If we presume that the maskers are correct, and transmission rates are reduced, is that necessarily a good thing? Bear in mind that most healthy people, if they get Covid, get a mild to moderate illness, or no symptoms at all, so it’s actually not a bad idea to get healthy people infected, so they get naturally acquired immunity. That was the way we used to do it. But in the old days the pharmaceutical industry did not have the control it now has over global governments. As Lionel Shriver has written: “Natural immunity seems to annoy public health authorities, because it isn’t within their control, and they can’t take credit for it.” She adds: “Western governments and the medical-industrial complex will not let go of the self-serving notion that they can control an inexorable natural process.” And as Allison Pearson has pointed out, there is no money to be made out of natural immunity, but there is billions to be made out of vaccines.
Those responsible for mask mandates will never be held properly accountable. Yet the sidelining of our immune systems will have unwelcome results in the years ahead. The mandating of something wisely thought of until very recently as unnecessary, and inhibiting human flourishing, has been a disaster for the human race (and the planet, as billions of used masks fill the land and the sea). Global data clearly shows that there is no correlation between mask mandates and better health outcomes. Whichever way you look at it, mandating masks has been one of the most appalling decisions of our lifetimes.

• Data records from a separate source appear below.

(* ===== verification/BankSurfaces.v ===== *)
(** internal/ports: the bank's surfaces the use-cases and the router share.  pixbacen.go,
    boletolist.go, plainboleto.go, acquirerstatement.go and the provider interfaces of
    ports.go: each interface is a record of operations over a world, which is whatever the
    bank and the network keep. *)
From S2P Require Import Prelude GoStrings GoTime Shared Ports BankPorts PaymentGroups.

(** * Payload locations *)
Record PixLocation := {
  pl_ID : Z; pl_Location : string; pl_TipoCob : string; pl_TxID : string; pl_CreatedAt : Time
}.
Record PixLocationFilter := {
  plof_Start : Time; plof_End : Time; plof_TipoCob : string; plof_TxIDPresent : option bool;
  plof_Page : Z; plof_PageSize : Z
}.
Record PixPage := { pp_Page : Z; pp_PageSize : Z; pp_TotalItems : Z; pp_TotalPages : Z }.
Record PixLocationList := { pll_Locations : list PixLocation; pll_PixPage : PixPage }.

(** * Received PIX and refunds *)
Notation PixRefundNature := string (only parsing).
Definition RefundOriginal : PixRefundNature := "ORIGINAL".
Definition RefundWithdrawal : PixRefundNature := "RETIRADA".
Definition RefundMEDOperational : PixRefundNature := "MED_OPERACIONAL".
Definition RefundMEDFraud : PixRefundNature := "MED_FRAUDE".
Record PixRefundRequest := {
  rrq_AmountCents : Z; rrq_Nature : PixRefundNature; rrq_Description : string
}.
Record PixRefund := {
  prf_ID : string; prf_ReturnID : string; prf_AmountCents : Z; prf_Nature : PixRefundNature;
  prf_Description : string; prf_Status : string; prf_Reason : string; prf_RequestedAt : Time;
  prf_SettledAt : Time
}.
Record ReceivedPix := {
  rpx_EndToEndID : string; rpx_TxID : string; rpx_AmountCents : Z; rpx_CreditorKey : string;
  rpx_ReceivedAt : Time; rpx_PayerInfo : string; rpx_Refunds : list PixRefund
}.
Record ReceivedPixFilter := {
  rpf_Start : Time; rpf_End : Time; rpf_TxID : string; rpf_TxIDPresent : option bool;
  rpf_RefundPresent : option bool; rpf_PayerTaxID : string; rpf_Page : Z; rpf_PageSize : Z
}.
Record ReceivedPixList := { rpl_Received : list ReceivedPix; rpl_PixPage : PixPage }.

(** * Batches of due-date charges, and lists of charges *)
Record PixDueChargeBatchItem := {
  bti_TxID : string; bti_Status : string; bti_Problem : string; bti_CreatedAt : Time
}.
Record PixDueChargeBatch := {
  btc_ID : string; btc_Description : string; btc_CreatedAt : Time; btc_Items : list
  PixDueChargeBatchItem
}.
Record PixDueChargeBatchFilter := {
  btf_Start : Time; btf_End : Time; btf_Page : Z; btf_PageSize : Z
}.
Record PixDueChargeBatchList := { btl_Batches : list PixDueChargeBatch; btl_PixPage : PixPage }.
Record PixDueChargeList := { pdl_Charges : list PixDueChargeResult; pdl_PixPage : PixPage }.
Record PixChargeList := {
  pcl_Charges : list PixChargeResult; pcl_Page : Z; pcl_PageSize : Z; pcl_TotalItems : Z;
  pcl_TotalPages : Z
}.

(** * Boletos, statements, the acquirer *)
Record BoletoDocument := {
  bdoc_ContentType : string; bdoc_Filename : string; bdoc_Content : bytes
}.
Record BoletoListFilter := {
  blf_PaymentDateFrom : Time; blf_PaymentDateTo : Time; blf_DueDateFrom : Time; blf_DueDateTo
  : Time; blf_CreditDateFrom : Time; blf_CreditDateTo : Time; blf_Status : string;
  blf_ExternalReferenceID : string; blf_Page : Z; blf_PageSize : Z
}.
Record BoletoList := {
  bll_Boletos : list BoletoResult; bll_Page : Z; bll_PageSize : Z; bll_TotalItems : Z;
  bll_TotalPages : Z
}.
Record StatementEntry := {
  ste_ID : string; ste_Date : Time; ste_AmountCents : Z; ste_Kind : string; ste_Description :
  string
}.
Record Statement := { stm_Entries : list StatementEntry }.
Record StatementFilter := { stf_Start : Time; stf_End : Time }.
Record Receivable := {
  rcv_ReceivableID : string; rcv_TransactionID : string; rcv_LocalRef : string; rcv_BrandName
  : string; rcv_PaymentType : string; rcv_Type : string; rcv_Status : string; rcv_Origin :
  string; rcv_Installment : Z; rcv_Installments : Z; rcv_InterestType : string;
  rcv_GrossAmountCents : Z; rcv_FeeCents : Z; rcv_DiscountCents : Z; rcv_NetAmountCents : Z;
  rcv_MDR : Z; rcv_ExpectedDate : Time; rcv_PaymentDate : Time; rcv_TransactionTime : Time
}.
Record CardTransaction := {
  ctx_ID : string; ctx_LocalRef : string; ctx_AuthCode : string; ctx_AuthorizerRef : string;
  ctx_BrandName : string; ctx_PaymentType : string; ctx_Status : string; ctx_Origin : string;
  ctx_EntryMode : string; ctx_Installments : Z; ctx_InterestType : string; ctx_CurrencyCode :
  string; ctx_TerminalID : string; ctx_FraudAnalysis : string; ctx_AmountCents : Z;
  ctx_OccurredAt : Time
}.
Record AcquirerStatementFilter := {
  asf_Start : Time; asf_End : Time; asf_Page : Z; asf_PageSize : Z
}.
Record AcquirerPage := { aqp_Page : Z; aqp_LastPage : Z; aqp_Items : Z }.
Record ReceivableList := { rvl_Receivables : list Receivable; rvl_AcquirerPage : AcquirerPage }.
Record CardTransactionList := {
  ctl_Transactions : list CardTransaction; ctl_AcquirerPage : AcquirerPage
}.

(** * Interfaces

    Every operation names the tenant it acts for. *)
Record BankProvider (W : Type) := {
  bank_CreateCharge : string -> ChargeRequest -> M W error ChargeResult;
  bank_GetCharge : string -> string -> M W error ChargeResult
}.
Record PixProvider (W : Type) := {
  pix_CreateImmediateCharge : string -> ChargeRequest -> Z -> M W error PixChargeResult;
  pix_GetImmediateCharge : string -> string -> M W error PixChargeResult;
  pix_ListImmediateCharges : string -> PixListFilter -> M W error PixChargeList
}.
Record PixDueChargeProvider (W : Type) := {
  due_CreateDueCharge : string -> PixDueChargeRequest -> M W error PixDueChargeResult;
  due_GetDueCharge : string -> string -> M W error PixDueChargeResult;
  due_UpdateDueCharge : string -> string -> PixDueChargeRequest -> M W error PixDueChargeResult
}.
Record CheckoutProvider (W : Type) := {
  checkout_CreateCheckoutSession : string -> CheckoutRequest -> M W error CheckoutResult;
  checkout_GetCheckoutSession : string -> string -> M W error CheckoutResult;
  checkout_CancelCheckoutSession : string -> string -> M W error CheckoutResult
}.
Record BoletoProvider (W : Type) := {
  boleto_CreateBoleto : string -> BoletoRequest -> M W error BoletoResult;
  boleto_GetBoleto : string -> string -> M W error BoletoResult;
  boleto_CancelBoleto : string -> string -> M W error BoletoResult;
  boleto_GetBoletoByBankRef : string -> string -> M W error BoletoResult;
  boleto_GetBoletoPDF : string -> string -> M W error BoletoDocument;
  boleto_UpdateBoleto : string -> string -> BoletoPatch -> M W error BoletoResult
}.
Record DDAProvider (W : Type) := {
  dda_ListOpenBoletos : string -> M W error (list DDABoleto);
  dda_CreatePaymentGroup : string -> DDAGroupRequest -> M W error DDAGroup;
  dda_GetPaymentGroup : string -> string -> M W error DDAGroup;
  dda_RemovePaymentGroupItems : string -> string -> list string -> M W error unit;
  dda_RemovePaymentGroupItem : string -> string -> string -> M W error unit;
  dda_SubmitPaymentGroup : string -> string -> string -> string -> M W error unit
}.
Record StatementProvider (W : Type) := {
  statement_GetStatement : string -> StatementFilter -> M W error Statement
}.
Record PixChargeReviser (W : Type) := {
  reviser_CreateImmediateChargeAutoTxID : string -> ChargeRequest -> Z -> M W error PixChargeResult;
  reviser_ReviseImmediateCharge : string -> string -> ChargeRequest -> Z -> M W error PixChargeResult
}.
Record PixDueChargeReviser (W : Type) := {
  duereviser_ReviseDueCharge : string -> string -> PixDueChargeRequest -> M W error PixDueChargeResult
}.
Record PixDueChargeLister (W : Type) := {
  duelister_ListDueCharges : string -> PixListFilter -> M W error PixDueChargeList
}.
Record PixLocationProvider (W : Type) := {
  location_CreateLocation : string -> string -> M W error PixLocation;
  location_ListLocations : string -> PixLocationFilter -> M W error PixLocationList;
  location_GetLocation : string -> Z -> M W error PixLocation;
  location_UnlinkLocationTxID : string -> Z -> M W error PixLocation
}.
Record PixReceivedProvider (W : Type) := {
  received_GetReceivedPix : string -> string -> M W error ReceivedPix;
  received_ListReceivedPix : string -> ReceivedPixFilter -> M W error ReceivedPixList;
  received_RequestRefund : string -> string -> string -> PixRefundRequest -> M W error PixRefund;
  received_GetRefund : string -> string -> string -> M W error PixRefund
}.
Record PixDueChargeBatchProvider (W : Type) := {
  batch_CreateBatch : string -> string -> string -> list PixDueChargeRequest -> M W error unit;
  batch_ReviseBatch : string -> string -> string -> list PixDueChargeRequest -> M W error unit;
  batch_GetBatch : string -> string -> M W error PixDueChargeBatch;
  batch_ListBatches : string -> PixDueChargeBatchFilter -> M W error PixDueChargeBatchList
}.
Record AcquirerStatementProvider (W : Type) := {
  acquirer_ListReceivables : string -> AcquirerStatementFilter -> M W error ReceivableList;
  acquirer_ListCardTransactions : string -> AcquirerStatementFilter -> M W error CardTransactionList
}.
Record PlainBoletoProvider (W : Type) := {
  plain_CreatePlainBoleto : string -> BoletoRequest -> M W error BoletoResult;
  plain_GetPlainBoleto : string -> string -> M W error BoletoResult;
  plain_UpdatePlainBoleto : string -> string -> BoletoPatch -> M W error BoletoResult;
  plain_CancelPlainBoleto : string -> string -> M W error unit;
  plain_GetPlainBoletoPDF : string -> string -> M W error BoletoDocument
}.
Record BoletoLister (W : Type) := {
  blister_ListBoletos : string -> BoletoListFilter -> M W error BoletoList
}.
Arguments bank_CreateCharge {W}.
Arguments bank_GetCharge {W}.
Arguments pix_CreateImmediateCharge {W}.
Arguments pix_GetImmediateCharge {W}.
Arguments pix_ListImmediateCharges {W}.
Arguments due_CreateDueCharge {W}.
Arguments due_GetDueCharge {W}.
Arguments due_UpdateDueCharge {W}.
Arguments checkout_CreateCheckoutSession {W}.
Arguments checkout_GetCheckoutSession {W}.
Arguments checkout_CancelCheckoutSession {W}.
Arguments boleto_CreateBoleto {W}.
Arguments boleto_GetBoleto {W}.
Arguments boleto_CancelBoleto {W}.
Arguments boleto_GetBoletoByBankRef {W}.
Arguments boleto_GetBoletoPDF {W}.
Arguments boleto_UpdateBoleto {W}.
Arguments dda_ListOpenBoletos {W}.
Arguments dda_CreatePaymentGroup {W}.
Arguments dda_GetPaymentGroup {W}.
Arguments dda_RemovePaymentGroupItems {W}.
Arguments dda_RemovePaymentGroupItem {W}.
Arguments dda_SubmitPaymentGroup {W}.
Arguments statement_GetStatement {W}.
Arguments reviser_CreateImmediateChargeAutoTxID {W}.
Arguments reviser_ReviseImmediateCharge {W}.
Arguments duereviser_ReviseDueCharge {W}.
Arguments duelister_ListDueCharges {W}.
Arguments location_CreateLocation {W}.
Arguments location_ListLocations {W}.
Arguments location_GetLocation {W}.
Arguments location_UnlinkLocationTxID {W}.
Arguments received_GetReceivedPix {W}.
Arguments received_ListReceivedPix {W}.
Arguments received_RequestRefund {W}.
Arguments received_GetRefund {W}.
Arguments batch_CreateBatch {W}.
Arguments batch_ReviseBatch {W}.
Arguments batch_GetBatch {W}.
Arguments batch_ListBatches {W}.
Arguments acquirer_ListReceivables {W}.
Arguments acquirer_ListCardTransactions {W}.
Arguments plain_CreatePlainBoleto {W}.
Arguments plain_GetPlainBoleto {W}.
Arguments plain_UpdatePlainBoleto {W}.
Arguments plain_CancelPlainBoleto {W}.
Arguments plain_GetPlainBoletoPDF {W}.
Arguments blister_ListBoletos {W}.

PS I wrote some of this article in a pub. At one point three masked twentysomethings came in and sat on a nearby table. They did not then go to the bar to order drinks, they sat there, the three of them staring at their phones. I suspect they were trying to use the pub’s app to order drinks, and it seemed to say so much: people addicted to masks and shunning basic human contact, not wanting to engage in communication with the bar staff. These two things are surely not unconnected.